Go through the listing below and return each line that includes "length".

===== Data extract

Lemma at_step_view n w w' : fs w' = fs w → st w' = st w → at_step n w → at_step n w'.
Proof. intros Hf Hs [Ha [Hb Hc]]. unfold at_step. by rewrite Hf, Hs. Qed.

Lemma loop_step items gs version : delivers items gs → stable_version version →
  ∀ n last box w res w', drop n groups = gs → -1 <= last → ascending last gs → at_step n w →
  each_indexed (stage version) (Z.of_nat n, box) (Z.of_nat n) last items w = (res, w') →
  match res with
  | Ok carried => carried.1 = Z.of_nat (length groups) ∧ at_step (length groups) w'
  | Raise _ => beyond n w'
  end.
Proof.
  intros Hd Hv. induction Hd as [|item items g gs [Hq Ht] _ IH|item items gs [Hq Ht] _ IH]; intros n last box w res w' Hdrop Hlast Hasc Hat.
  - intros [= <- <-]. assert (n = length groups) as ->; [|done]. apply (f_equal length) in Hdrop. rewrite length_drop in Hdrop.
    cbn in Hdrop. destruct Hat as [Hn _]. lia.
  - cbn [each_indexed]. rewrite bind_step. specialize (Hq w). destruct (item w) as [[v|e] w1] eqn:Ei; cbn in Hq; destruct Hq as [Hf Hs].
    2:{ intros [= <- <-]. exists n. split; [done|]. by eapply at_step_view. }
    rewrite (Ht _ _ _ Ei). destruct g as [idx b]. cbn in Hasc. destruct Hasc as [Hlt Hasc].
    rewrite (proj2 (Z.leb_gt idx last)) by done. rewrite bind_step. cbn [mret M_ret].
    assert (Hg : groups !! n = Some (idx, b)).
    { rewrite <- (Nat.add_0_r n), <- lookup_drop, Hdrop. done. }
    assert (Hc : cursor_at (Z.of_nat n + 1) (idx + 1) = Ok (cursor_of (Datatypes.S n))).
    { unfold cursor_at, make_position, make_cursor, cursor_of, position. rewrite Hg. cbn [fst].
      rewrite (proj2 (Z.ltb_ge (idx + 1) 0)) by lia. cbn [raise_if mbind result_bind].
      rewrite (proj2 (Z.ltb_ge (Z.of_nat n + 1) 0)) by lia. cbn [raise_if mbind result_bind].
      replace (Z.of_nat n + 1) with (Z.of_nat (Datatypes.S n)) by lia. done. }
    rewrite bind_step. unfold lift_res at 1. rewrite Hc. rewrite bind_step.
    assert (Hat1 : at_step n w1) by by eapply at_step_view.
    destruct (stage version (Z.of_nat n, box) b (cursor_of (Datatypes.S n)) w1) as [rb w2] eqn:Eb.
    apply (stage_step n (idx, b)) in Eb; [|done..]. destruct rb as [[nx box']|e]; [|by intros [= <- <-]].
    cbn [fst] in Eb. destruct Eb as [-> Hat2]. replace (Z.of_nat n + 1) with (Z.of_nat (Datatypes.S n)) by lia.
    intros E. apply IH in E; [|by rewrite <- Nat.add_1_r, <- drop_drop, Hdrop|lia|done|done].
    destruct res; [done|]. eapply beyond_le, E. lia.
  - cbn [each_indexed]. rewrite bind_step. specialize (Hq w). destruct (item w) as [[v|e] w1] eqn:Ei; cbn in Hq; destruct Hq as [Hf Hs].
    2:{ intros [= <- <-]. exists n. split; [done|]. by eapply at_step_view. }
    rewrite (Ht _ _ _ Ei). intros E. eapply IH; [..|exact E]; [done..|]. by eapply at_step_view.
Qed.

==========

#### [Exercise response]
  | Ok carried => carried.1 = Z.of_nat (length groups) ∧ at_step (length groups) w'
  - intros [= <- <-]. assert (n = length groups) as ->; [|done]. apply (f_equal length) in Hdrop. rewrite length_drop in Hdrop.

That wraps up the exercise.